If needed, a smart unified messaging platform can offer bulk authorization for each service related to a particular episode of care. For example, a cardiologist ordering a coronary stent may also order blood thinners for postoperative care. Consolidating multiple authorizations for a single episode of care saves health plans and providers time and money.

Bulk permissions can also enable communication protocols to ensure that procedure data, prescribed therapies, and postoperative care plan guidelines are shared with the patient’s PCP. By facilitating seamless coordination of care, a smart EM platform can encourage PCP tracking, improve medication adherence, and support proactive care management practices. Presenting actionable data to clinicians in real time, as they work on a patient’s case, can reduce post-acute readmissions and promote a higher standard of care for patients living with CVD.

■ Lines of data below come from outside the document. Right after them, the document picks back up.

(** C1, amended.  On an initialized manager, an exception that ends the
    stream of the first scraper, after any number of tweets, is caught: the
    tweets it yielded stay in the output and the manager goes on with the
    scrapers after it, whose output follows.  If there is no scraper left
    the exception reaches the caller; if the next scraper completes, the
    call completes and that scraper becomes the active one. *)
Theorem search_failure_falls_through
    (twscrape apify scweet : ScraperManager.Scraper) (self : ScraperManager.Manager)
    (query : string) (limit : Z) (since until : option string)
    (scraper : ScraperManager.Scraper) (rest : list ScraperManager.Scraper)
    (items : list ScraperManager.Tweet) (e : ScraperManager.Exn) :
  ScraperManager._initialized self = true ->
  ScraperManager.scrapers self = scraper :: rest ->
  ScraperManager.search_stream scraper (ScraperManager.calls self) query limit since until
    = ScraperManager.MkRun items (Some e) ->
  let result := ScraperManager.search twscrape apify scweet self query limit since until in
  let self' := ScraperManager.MkManager
                 (ScraperManager.enable_scweet self) (ScraperManager.scrapers self)
                 (ScraperManager.active_scraper self) (ScraperManager._initialized self)
                 (S (ScraperManager.calls self)) in
  let after := ScraperManager.search_loop query limit since until rest self' (Some e) [] in
  ScraperManager.yielded (fst result) = items ++ ScraperManager.yielded (fst after) /\
  ScraperManager.raised (fst result) = ScraperManager.raised (fst after) /\
  (rest = [] -> fst result = ScraperManager.MkRun items (Some e)) /\
  (forall next rest' items',
      rest = next :: rest' ->
      ScraperManager.search_stream next (S (ScraperManager.calls self)) query limit since until
        = ScraperManager.MkRun items' None ->
      fst result = ScraperManager.MkRun (items ++ items') None /\
      ScraperManager.active_scraper (snd result) = Some next).
Proof.
  intros Hinit Hscr Hrun result self' after.
  assert (Hres : result =
    ScraperManager.search_loop query limit since until rest self' (Some e) items).
  { subst result. rewrite search_initialized by assumption.
    assert (Hgen : forall l, l = scraper :: rest ->
              ScraperManager.search_loop query limit since until l self None [] =
              ScraperManager.search_loop query limit since until rest self' (Some e) items).
    { intros l ->. apply (search_loop_cons_fail _ _ _ _ _ _ _ _ [] items e Hrun). }
    apply Hgen, Hscr. }
  rewrite search_loop_sent in Hres. fold after in Hres.
  rewrite Hres. simpl. split; [reflexivity |]. split; [reflexivity |]. split.
  - intros ->. subst after. simpl. rewrite app_nil_r. reflexivity.
  - intros next rest' items' -> Hnext. subst after. simpl.
    rewrite Hnext. simpl. split; reflexivity.
Qed.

Cardiovascular disease is likely to remain the costliest long-term condition for payers to manage. Adopting an intelligent unified messaging platform that encourages the use of evidence-based medical guidelines will increase the value of cardiac care for all health plan members. By enabling optimal care pathways for each patient, health plans can achieve the ultimate goal: better clinical outcomes at a lower overall cost.